Would you please output, word for word, the span of the listing below that opens on the line containing "intros Hs Hc" and closes on the line containing "destruct (load_file_spec env"? Include both ends and nothing more.

── GIVEN RECORDS ──

(* ===== verification/FatLoad.v ===== *)
(** * Reading files

    Loading a file gives the bytes of its clusters, cut at its size, from the
    device the first time and from the cache afterwards. *)

From stdpp Require Import strings.
From S2P Require Import Prelude Message UserMem Fd Task Fat FatFiles FatProofs FatSpec.

Open Scope Z_scope.

(** ** The loop *)

Definition cluster_data (s : Fs) (c : Z) : list Z := disk_bytes (disk s) (calc_start_sector (bpb s) c) (BYTES_PER_CLUSTER s).
Definition content (s : Fs) (cs : list Z) : list Z := concat (cluster_data s <$> cs).

Lemma length_cluster_data s c : length (cluster_data s c) = Z.to_nat (BYTES_PER_CLUSTER s).
Proof. unfold cluster_data, disk_bytes. by rewrite length_fmap, length_seqZ. Qed.

Lemma length_content s cs : length (content s cs) = (length cs * Z.to_nat (BYTES_PER_CLUSTER s))%nat.
Proof.
  unfold content. induction cs as [|c cs IH]; [done|]. rewrite fmap_cons. cbn [concat].
  rewrite length_app, IH, length_cluster_data. simpl. lia.
Qed.

Lemma lenz_copy_at buf off data : 0 <= off -> off + lenz data <= lenz buf -> lenz (copy_at buf off data) = lenz buf.
Proof. intros Ho Hl. unfold copy_at, lenz in *. rewrite !length_app, length_take, length_drop. lia. Qed.

Lemma take_copy_at buf off data n : 0 <= off -> off + lenz data <= lenz buf -> n = off + lenz data ->
  take (Z.to_nat n) (copy_at buf off data) = take (Z.to_nat off) buf ++ data.
Proof.
  intros Ho Hl ->. unfold copy_at, lenz in *. rewrite app_assoc. apply take_app_length'. rewrite length_app, length_take. lia.
Qed.

Section load.
Context (env : FsEnv) (s : Fs) (Hread : forall x, read_ok env x = true) (Hbpc : 0 < BYTES_PER_CLUSTER s).

(** One round: [k] bytes of a cluster and the rest of the chain. *)
Lemma content_split (buf : list Z) off size c cs :
  0 <= off < size -> lenz buf = size ->
  let k := Z.min (BYTES_PER_CLUSTER s) (size - off) in
  let buf' := copy_at buf off (take (Z.to_nat k) (cluster_data s c)) in
  lenz buf' = size /\
  take (Z.to_nat (off + k)) buf' ++ take (Z.to_nat (size - (off + k))) (content s cs) =
  take (Z.to_nat off) buf ++ take (Z.to_nat (size - off)) (content s (c :: cs)).
Proof.
  intros Ho Hl k buf'. assert (lenz (take (Z.to_nat k) (cluster_data s c)) = k) as Hk
    by (unfold lenz; rewrite length_take, length_cluster_data; lia).
  split; [unfold buf'; rewrite lenz_copy_at; lia|]. unfold buf'. rewrite take_copy_at by lia.
  change (content s (c :: cs)) with (cluster_data s c ++ content s cs). rewrite take_app, length_cluster_data.
  rewrite <- app_assoc. f_equal. f_equal.
  - destruct (Z.le_gt_cases (BYTES_PER_CLUSTER s) (size - off)).
    + rewrite !take_ge; [done| |]; rewrite length_cluster_data; lia.
    + by replace k with (size - off) by lia.
  - f_equal. lia.
Qed.

Lemma load_loop_spec : forall cs c fuel off size buf,
  linked (fat s) (c :: cs) -> Forall (fun c => c < FAT32_EOC_MIN) (c :: cs) ->
  0 <= off <= size -> lenz buf = size -> size - off <= lenz (content s (c :: cs)) -> size - off <= Z.of_nat fuel ->
  load_loop fuel env s c off size buf =
    Some (Some (take (Z.to_nat off) buf ++ take (Z.to_nat (size - off)) (content s (c :: cs)))).
Proof.
  induction cs as [|b cs IH]; intros c fuel off size buf Hlk Hlt Ho Hl Hc Hf; apply Forall_cons in Hlt as [Hcl Hlt];
    (destruct (Z.eq_dec size off) as [->|Hne];
      [destruct fuel; cbn [load_loop]; rewrite Z.leb_refl, orb_true_r, Z.sub_diag, app_nil_r, take_ge by (unfold lenz in Hl; lia); done|]);
    (destruct fuel as [|fuel]; [lia|]); cbn [load_loop];
    (destruct (Z.eqb_spec c END_OF_CLUSTER_CHAIN) as [->|_]; [unfold END_OF_CLUSTER_CHAIN, FAT32_EOC_MIN in Hcl; lia|]);
    (destruct (Z.leb_spec size off) as [|_]; [lia|]); cbn [orb]; unfold read_from_blk; rewrite Hread;
    (destruct (Z.eqb_spec (BYTES_PER_CLUSTER s) 0) as [|_]; [lia|]); cbn [negb andb]; cbv zeta;
    fold (cluster_data s c); unfold next_cluster; cbn [linked] in Hlk.
  - destruct Hlk as (v & -> & Hv). cbn [mbind option_bind]. destruct (Z.leb_spec FAT32_EOC_MIN v); [|lia].
    destruct (content_split buf off size c []) as [Hlen Heq]; [lia|done|]. rewrite <- Heq.
    assert (lenz (content s [c]) = BYTES_PER_CLUSTER s) as Hcs by (unfold lenz; rewrite length_content; simpl; lia).
    rewrite Hcs in Hc. change (content s []) with (@nil Z). rewrite take_nil, app_nil_r, (take_ge (copy_at _ _ _)) by (unfold lenz in Hlen; lia).
    by destruct fuel; cbn [load_loop]; rewrite Z.eqb_refl.
  - destruct Hlk as [-> Hlk]. cbn [mbind option_bind]. pose proof Hlt as Hlt'. apply Forall_cons in Hlt' as [Hb _].
    destruct (Z.leb_spec FAT32_EOC_MIN b); [lia|].
    destruct (content_split buf off size c (b :: cs)) as [Hlen Heq]; [lia|done|]. rewrite <- Heq.
    apply IH; [done|done|lia|done| |lia].
    unfold lenz in *. rewrite length_content in *. cbn [length] in *. lia.
Qed.
End load.

(** ** The cache *)

Lemma touch_cache_none path t cs : Forall (fun c => cache_path c <> path) cs -> fst (touch_cache path t cs) = None.
Proof.
  induction 1 as [|c cs Hc _ IH]; [done|]. cbn [touch_cache]. rewrite bool_decide_eq_false_2 by done.
  by destruct (touch_cache path t cs).
Qed.

(** The first element with the path, its tick renewed. *)
Lemma touch_cache_some path t cs (P : FileCache -> Prop) :
  Exists (fun c => cache_path c = path) cs -> Forall (fun c => cache_path c = path -> P c) cs ->
  exists c, P c /\ cache_path c = path /\
    fst (touch_cache path t cs) = Some (mkCache (cache_id c) (requester c) (buffer c) (total_size c) (read_size c) t (cache_path c)).
Proof.
  induction cs as [|c cs IH]; intros He HP; [by apply Exists_nil in He|]. apply Forall_cons in HP as [Hc HP]. cbn [touch_cache].
  destruct (bool_decide_reflect (cache_path c = path)) as [Hp|Hp]; [exists c; split_and!; auto|].
  apply Exists_cons in He as [?|He]; [done|]. destruct (IH He HP) as (c' & H1 & H2 & H3). exists c'. split_and!; [done|done|].
  by destruct (touch_cache path t cs).
Qed.

Lemma find_miss path s : Forall (fun c => cache_path c <> path) (caches s) -> find_file_cache_by_path path s = (None, s).
Proof.
  intros Hn. unfold find_file_cache_by_path. pose proof (touch_cache_none path (u64 (lru_tick s + 1)) (caches s) Hn) as Ht.
  destruct (touch_cache _ _ _) as [[c|] cs]; [done|done].
Qed.

Lemma evict_incl cs (P : FileCache -> Prop) : Forall P cs -> Forall P (evict cs).
Proof.
  intros HP. unfold evict. destruct cs as [|c cs]; [done|]. apply Forall_forall. intros x Hx.
  apply list_elem_of_filter in Hx as [_ Hx]. rewrite Forall_forall in HP. by apply HP.
Qed.

Lemma cstr_length l : (length (cstr l) <= length l)%nat.
Proof. induction l as [|c l IH]; [done|]. cbn [cstr length]. destruct (c =? 0); simpl; lia. Qed.

Lemma key_fits e : take 12 (entry_cache_key e) = entry_cache_key e.
Proof.
  apply take_ge. unfold entry_cache_key. pose proof (cstr_length (take 11 (de_name e))). rewrite length_take in *. lia.
Qed.

(** ** Loading *)

(** The clusters of a file: a chain that holds all of it. *)
Record file_on (s : Fs) (e : DirectoryEntry) (cs : list Z) : Prop := mkFileOn {
  fo_first : head cs = Some (first_cluster e);
  fo_used : first_cluster e <> 0;
  fo_chain : linked (fat s) cs;
  fo_valid : Forall (fun c => c < FAT32_EOC_MIN) cs;
  fo_size : 0 < file_size e <= lenz cs * BYTES_PER_CLUSTER s;
}.

Definition bytes_of_file (s : Fs) (e : DirectoryEntry) (cs : list Z) : list Z := take (Z.to_nat (file_size e)) (content s cs).

(** [c] holds [data]. *)
Definition cache_of (data : list Z) (c : FileCache) : Prop := buffer c = data /\ total_size c = lenz data.

(** What loading changes: the cache alone. *)
Definition only_caches (s s' : Fs) : Prop := exists c i t, s' = set_caches c i t s.

Section load_file.
Context (env : FsEnv) (s : Fs) (e : DirectoryEntry) (cs : list Z).
Context (Hread : forall x, read_ok env x = true) (Hbpc : 0 < BYTES_PER_CLUSTER s) (Hfile : file_on s e cs).
Context (Hmiss : Forall (fun c => cache_path c <> entry_cache_key e) (caches s)).

Lemma lenz_bytes_of_file : lenz (bytes_of_file s e cs) = file_size e.
Proof. destruct Hfile. unfold bytes_of_file, lenz in *. rewrite length_take, length_content. nia. Qed.

Lemma load_file_spec req : exists c s',
  load_file env e req s = Some (Some c, s') /\ cache_of (bytes_of_file s e cs) c /\ only_caches s s' /\
  Exists (fun x => cache_path x = entry_cache_key e) (caches s') /\
  Forall (fun x => cache_path x = entry_cache_key e -> cache_of (bytes_of_file s e cs) x) (caches s').
Proof.
  pose proof lenz_bytes_of_file as Hlen. unfold load_file. rewrite find_miss by done. unfold create_file_cache.
  set (old := if MAX_FILE_CACHES <=? lenz (caches s) then evict (caches s) else caches s).
  set (c0 := mkCache _ _ _ _ _ _ _). cbn [buffer].
  destruct Hfile as [Hhd Hnz Hlk Hv Hsz]. destruct cs as [|c1 cs']; [done|]. injection Hhd as Hc1.
  set (s1 := set_caches _ _ _ s).
  rewrite <- Hc1, (load_loop_spec env s1 Hread Hbpc cs'); [|done|done|lia| | |].
  2:{ unfold c0, lenz. cbn [buffer]. rewrite length_replicate. lia. }
  2:{ unfold lenz in *. rewrite length_content. change (BYTES_PER_CLUSTER s1) with (BYTES_PER_CLUSTER s). nia. }
  2:{ lia. }
  cbn [mbind option_bind]. rewrite take_0, app_nil_l, Z.sub_0_r.
  change (content s1 (c1 :: cs')) with (content s (c1 :: cs')). fold (bytes_of_file s e (c1 :: cs')).
  eexists _, _. split; [reflexivity|].
  assert (Forall (fun x => cache_path x <> entry_cache_key e) old) as Hold
    by (unfold old; destruct (_ <=? _); [by apply evict_incl|done]).
  split_and!; [by split|by eexists _, _, _| |].
  - unfold put_cache, s1. cbn [caches set_caches]. rewrite fmap_app. apply Exists_app. right. constructor.
    cbn [cache_id]. unfold c0. cbn [cache_id]. rewrite Z.eqb_refl. cbn [cache_path]. apply key_fits.
  - unfold put_cache, s1. cbn [caches set_caches]. apply Forall_fmap, Forall_forall. intros x Hx. cbn [compose cache_id].
    destruct (Z.eqb_spec (cache_id x) (cache_id c0)) as [Hid|Hid]; [intros _; by split|].
    intros Hp. apply elem_of_app in Hx as [Hx|Hx]; [rewrite Forall_forall in Hold; by destruct (Hold x Hx)|].
    apply list_elem_of_singleton in Hx as ->. done.
Qed.

(** Later loads find it in the cache. *)
Lemma load_file_hit env' req s' :
  Exists (fun x => cache_path x = entry_cache_key e) (caches s') ->
  Forall (fun x => cache_path x = entry_cache_key e -> cache_of (bytes_of_file s e cs) x) (caches s') ->
  exists c s'', load_file env' e req s' = Some (Some c, s'') /\ cache_of (bytes_of_file s e cs) c.
Proof.
  intros He HF. unfold load_file, find_file_cache_by_path.
  destruct (touch_cache_some _ (u64 (lru_tick s' + 1)) _ _ He HF) as (c & [Hb Ht] & Hp & Hf).
  destruct (touch_cache _ _ _) as [r cs'']. cbn [fst] in Hf. subst r. eexists _, _. split; [done|]. by split.
Qed.
End load_file.

Definition answer_data (data : list Z) : Response := mkResp (err OK) (lenz data) 0 [] data.

Lemma reply_file_data_ok env data : ool_ok env = true -> 0 < lenz data -> reply_file_data env data = answer_data data.
Proof. intros Ho Hd. unfold reply_file_data. destruct (Z.eqb_spec (lenz data) 0); [lia|]. by rewrite Ho. Qed.

Lemma read_slice_all l : read_slice l 0 (lenz l) = Some l.
Proof.
  unfold read_slice, slice. rewrite Z.add_0_l, !Z.leb_refl. cbn [andb]. unfold lenz.
  change (Z.to_nat 0) with O. by rewrite drop_0, Nat2Z.id, take_ge.
Qed.

(** Answering from a filled cache. *)
Lemma reply_read_result_ok env req e s data c s' :
  0 < file_size e -> first_cluster e <> 0 -> ool_ok env = true -> 0 < lenz data ->
  load_file env e req s = Some (Some c, s') -> cache_of data c ->
  reply_read_result env req e s = Some (answer_data data, s').
Proof.
  intros Hs Hc Ho Hd Hl [Hb Ht]. unfold reply_read_result.
  destruct (Z.eqb_spec (file_size e) 0), (Z.eqb_spec (first_cluster e) 0); try lia. cbn [orb].
  rewrite Hl. cbn [mbind option_bind]. rewrite Hb, Ht, read_slice_all. cbn [mbind option_bind]. by rewrite reply_file_data_ok.
Qed.

Lemma load_answers env sender name s i e cs :
  find_dir_entry (root s) (to_upper name) = Some i -> entry_at i s = Some e -> file_on s e cs ->
  0 < BYTES_PER_CLUSTER s -> Forall (fun c => cache_path c <> entry_cache_key e) (caches s) ->
  (forall x, read_ok env x = true) -> ool_ok env = true ->
  exists s', handle_fs_load env sender name s = Some (answer_data (bytes_of_file s e cs), s') /\ only_caches s s' /\
    forall env' sender', ool_ok env' = true ->
      exists s'', handle_fs_load env' sender' name s' = Some (answer_data (bytes_of_file s e cs), s'').
Proof.
  intros Hfind He Hfile Hbpc Hmiss Hread Hool.
  destruct (load_file_spec env s e cs Hread Hbpc Hfile Hmiss sender) as (c & s' & Hl & Hc & Honly & Hex & Hall).
  pose proof (lenz_bytes_of_file s e cs Hbpc Hfile) as Hlen. destruct (fo_size _ _ _ Hfile) as [Hs _].
  pose proof (fo_used _ _ _ Hfile) as Hu. assert (root s' = root s) as Hr by (by destruct Honly as (? & ? & ? & ->)).
  exists s'. unfold handle_fs_load. rewrite Hfind, He. cbn [mbind option_bind].
  rewrite (reply_read_result_ok env sender e s (bytes_of_file s e cs) c s') by (done || lia).
  split_and!; [done|done|]. intros env' sender' Ho'. unfold entry_at in *. rewrite Hr, Hfind, He. cbn [mbind option_bind].
  destruct (load_file_hit s e cs env' sender' s' Hex Hall) as (c' & s'' & Hl' & Hc').
  exists s''. by rewrite (reply_read_result_ok env' sender' e s' (bytes_of_file s e cs) c' s'') by (done || lia).
Qed.

(** C14: The theorem: a load request for a file of the root directory is answered
    with the bytes of the file's clusters, cut at its size.  Nothing but the cache
    changes, and from then on the same answer comes from the cache, whoever asks
    and whether or not the device works. *)
Theorem load_returns_file env sender name s i e cs :
  find_dir_entry (root s) (to_upper name) = Some i -> entry_at i s = Some e -> file_on s e cs ->
  0 < BYTES_PER_CLUSTER s -> Forall (fun c => cache_path c <> entry_cache_key e) (caches s) ->
  (forall x, read_ok env x = true) -> ool_ok env = true ->
  exists s', handle_fs_load env sender name s = Some (answer_data (bytes_of_file s e cs), s') /\ only_caches s s' /\
    forall env' sender', ool_ok env' = true ->
      exists s'', handle_fs_load env' sender' name s' = Some (answer_data (bytes_of_file s e cs), s'').
Proof. apply load_answers. Qed.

───

▸ **EXERCISE RESULT**
  intros Hs Hc Ho Hd Hl [Hb Ht]. unfold reply_read_result.
  destruct (Z.eqb_spec (file_size e) 0), (Z.eqb_spec (first_cluster e) 0); try lia. cbn [orb].
  rewrite Hl. cbn [mbind option_bind]. rewrite Hb, Ht, read_slice_all. cbn [mbind option_bind]. by rewrite reply_file_data_ok.
Qed.

Lemma load_answers env sender name s i e cs :
  find_dir_entry (root s) (to_upper name) = Some i -> entry_at i s = Some e -> file_on s e cs ->
  0 < BYTES_PER_CLUSTER s -> Forall (fun c => cache_path c <> entry_cache_key e) (caches s) ->
  (forall x, read_ok env x = true) -> ool_ok env = true ->
  exists s', handle_fs_load env sender name s = Some (answer_data (bytes_of_file s e cs), s') /\ only_caches s s' /\
    forall env' sender', ool_ok env' = true ->
      exists s'', handle_fs_load env' sender' name s' = Some (answer_data (bytes_of_file s e cs), s'').
Proof.
  intros Hfind He Hfile Hbpc Hmiss Hread Hool.
  destruct (load_file_spec env s e cs Hread Hbpc Hfile Hmiss sender) as (c & s' & Hl & Hc & Honly & Hex & Hall).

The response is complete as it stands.